------ Data provided

(* ===== verification/VfsFile.v ===== *)
(** * Open files ([sys/src/libfs/vfs.c], the [vfs_file_t] operations)

    [vfs_open], [vfs_close], [vfs_read], [vfs_write], [vfs_seek],
    [vfs_file_dup] and [vfs_fsync], above the vnode layer.  A file pointer is
    its address in [k_files]; a null or dangling one faults where the code
    dereferences it. *)

From stdpp Require Import base numbers list gmap strings.
From S2P Require Import Prelude Spinlock Kernel.

Definition VFS_O_RDONLY : Z := 0x0000.
Definition VFS_O_WRONLY : Z := 0x0001.
Definition VFS_O_RDWR : Z := 0x0002.
Definition VFS_O_APPEND : Z := 0x0008.
Definition VFS_O_CREAT : Z := 0x0200.
Definition VFS_O_TRUNC : Z := 0x0400.
Definition VFS_O_EXCL : Z := 0x0800.

Inductive whence := VFS_SEEK_SET | VFS_SEEK_CUR | VFS_SEEK_END | VFS_SEEK_BAD.

Definition sizeof_vfs_file : Z := 56.

(** A C condition [flags & mask]. *)
Definition has_flag (flags mask : Z) : bool := negb (Z.land flags mask =? 0).

(** A fresh non-null address for an object of a table. *)
Definition fresh_addr {B : Type} (m : gmap Z B) : Z :=
  1 + map_fold (fun k _ acc => Z.max (Z.abs k) acc) 0 m.

Section vfs_file.
Context {A E : Type} `{KernelHeap E} `{VnodeLayer E}.
Abbreviation K := (M (kst A E)).

Definition the_file (p : Z) : K vfs_file :=
  m <- gets k_files ;;
  match m !! p with Some f => ret f | None => throw F_null end.

Definition upd_file (p : Z) (g : vfs_file -> vfs_file) : K unit :=
  f <- the_file p ;;
  modify (fun s => set_files (<[p := g f]> (k_files s)) s).

Definition vfs_open (path : option string) (flags mode : Z) : K (Z * Z) :=
  match path with
  | None => ret (-EINVAL, NULL)
  | Some path =>
      res <- env (vl_lookup path) ;;
      let '(r0, v0) := res in
      found <- (
        if r0 =? 0 then
          if has_flag flags VFS_O_CREAT && has_flag flags VFS_O_EXCL then
            env (vl_unref v0) ;;; ret (inr (-EEXIST))
          else ret (inl v0)
        else if r0 =? -ENOENT then
          if has_flag flags VFS_O_CREAT then
            r1 <- env (vl_create path mode) ;;
            if negb (r1 =? 0) then ret (inr r1)
            else
              res <- env (vl_lookup path) ;;
              let '(r2, v2) := res in
              if negb (r2 =? 0) then ret (inr r2) else ret (inl v2)
          else ret (inr (-ENOENT))
        else ret (inr r0)) ;;
      match found with
      | inr r => ret (r, NULL)
      | inl vnode =>
          b <- env_pure (kmalloc sizeof_vfs_file) ;;
          match b with
          | None => env (vl_unref vnode) ;;; ret (-ENOMEM, NULL)
          | Some _ =>
              p <- gets (fun s => fresh_addr (k_files s)) ;;
              modify (fun s => set_files
                (<[p := File vnode 0 flags 1 spinlock_init]> (k_files s)) s) ;;;
              rt <- (
                if has_flag flags VFS_O_TRUNC then
                  match vl_truncate vnode with
                  | Some tr => env (tr 0)
                  | None => ret 0
                  end
                else ret 0) ;;
              if negb (rt =? 0) then
                modify (fun s => set_files (delete p (k_files s)) s) ;;;
                env_pure (fun e => (tt, kfree e)) ;;;
                env (vl_unref vnode) ;;;
                ret (rt, NULL)
              else ret (0, p)
          end
      end
  end.

Definition vfs_close (file : Z) : K Z :=
  if file =? NULL then ret (-EINVAL)
  else
    flags <- spinlock_acquire_irqsave (file_lock file) ;;
    upd_file file (fun f => f_set_refcount (u32 (f_refcount f - 1)) f) ;;;
    f <- the_file file ;;
    if 0 <? f_refcount f then
      spinlock_release_irqrestore (file_lock file) flags ;;;
      ret 0
    else
      spinlock_release_irqrestore (file_lock file) flags ;;;
      f <- the_file file ;;
      env (vl_unref (f_vnode f)) ;;;
      modify (fun s => set_files (delete file (k_files s)) s) ;;;
      env_pure (fun e => (tt, kfree e)) ;;;
      ret 0.

(** [file->f_offset] read and written under [f_lock]. *)
Definition get_offset (file : Z) : K Z :=
  flags <- spinlock_acquire_irqsave (file_lock file) ;;
  f <- the_file file ;;
  spinlock_release_irqrestore (file_lock file) flags ;;;
  ret (f_offset f).

Definition set_offset (file offset : Z) : K unit :=
  flags <- spinlock_acquire_irqsave (file_lock file) ;;
  upd_file file (f_set_offset offset) ;;;
  spinlock_release_irqrestore (file_lock file) flags.

Definition bump_stats (g : kst A E -> kst A E) : K unit :=
  flags <- spinlock_acquire_irqsave stats_lock ;;
  modify g ;;;
  spinlock_release_irqrestore stats_lock flags.

(** The caller's buffer is not null; the bytes stored in it come back with the
    result. *)
Definition vfs_read (file count : Z) : K (Z * list Z) :=
  if file =? NULL then ret (-EINVAL, [])
  else
    f <- the_file file ;;
    if negb (has_flag (f_flags f) (Z.lor VFS_O_RDONLY VFS_O_RDWR)) then
      ret (-EBADF, [])
    else
      match vl_read (f_vnode f) with
      | None => ret (-ENOSYS, [])
      | Some read =>
          offset <- get_offset file ;;
          res <- env (read count offset) ;;
          let '(bytes, buf) := res in
          (if 0 <? bytes then
             set_offset file (s64 (offset + bytes)) ;;;
             env_pure (fun e => (tt, vl_update_atime (f_vnode f) e)) ;;;
             bump_stats count_read
           else ret tt) ;;;
          ret (bytes, buf)
      end.

Definition vfs_write (file : Z) (buf : list Z) : K Z :=
  if file =? NULL then ret (-EINVAL)
  else
    f <- the_file file ;;
    if negb (has_flag (f_flags f) (Z.lor VFS_O_WRONLY VFS_O_RDWR)) then ret (-EBADF)
    else
      match vl_write (f_vnode f) with
      | None => ret (-ENOSYS)
      | Some write =>
          offset <- (if has_flag (f_flags f) VFS_O_APPEND
                     then env (vl_size_locked (f_vnode f))
                     else get_offset file) ;;
          bytes <- env (write buf offset) ;;
          (if 0 <? bytes then
             set_offset file (s64 (offset + bytes)) ;;;
             env_pure (fun e => (tt, vl_update_mtime (f_vnode f) e)) ;;;
             bump_stats count_write
           else ret tt) ;;;
          ret bytes
      end.

(** [f_vnode->v_size] is read without the vnode's lock here. *)
Definition vfs_seek (file offset : Z) (w : whence) : K Z :=
  if file =? NULL then ret (-EINVAL)
  else
    flags <- spinlock_acquire_irqsave (file_lock file) ;;
    f <- the_file file ;;
    e <- gets k_env ;;
    let new_offset :=
      match w with
      | VFS_SEEK_SET => Some offset
      | VFS_SEEK_CUR => Some (s64 (f_offset f + offset))
      | VFS_SEEK_END => Some (s64 (vl_size (f_vnode f) e + offset))
      | VFS_SEEK_BAD => None
      end in
    match new_offset with
    | None => spinlock_release_irqrestore (file_lock file) flags ;;; ret (-EINVAL)
    | Some new_offset =>
        if new_offset <? 0 then
          spinlock_release_irqrestore (file_lock file) flags ;;; ret (-EINVAL)
        else
          upd_file file (f_set_offset new_offset) ;;;
          spinlock_release_irqrestore (file_lock file) flags ;;;
          ret new_offset
    end.

Definition vfs_file_dup (file : Z) : K Z :=
  if file =? NULL then ret NULL
  else
    flags <- spinlock_acquire_irqsave (file_lock file) ;;
    upd_file file (fun f => f_set_refcount (u32 (f_refcount f + 1)) f) ;;;
    spinlock_release_irqrestore (file_lock file) flags ;;;
    ret file.

Definition vfs_fsync (file : Z) : K Z :=
  if file =? NULL then ret (-EINVAL)
  else
    f <- the_file file ;;
    match vl_sync (f_vnode f) with
    | None => ret (-ENOSYS)
    | Some sync => env sync
    end.
End vfs_file.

------------

- _Exercise description_: Only the lines from the beginning of the entries through the line bearing "[vfs_file_dup] and [vfs_fsync], above" should be returned, each exactly as written.

- _Answer to this problem_:
(* ===== verification/VfsFile.v ===== *)
(** * Open files ([sys/src/libfs/vfs.c], the [vfs_file_t] operations)

    [vfs_open], [vfs_close], [vfs_read], [vfs_write], [vfs_seek],
    [vfs_file_dup] and [vfs_fsync], above the vnode layer.  A file pointer is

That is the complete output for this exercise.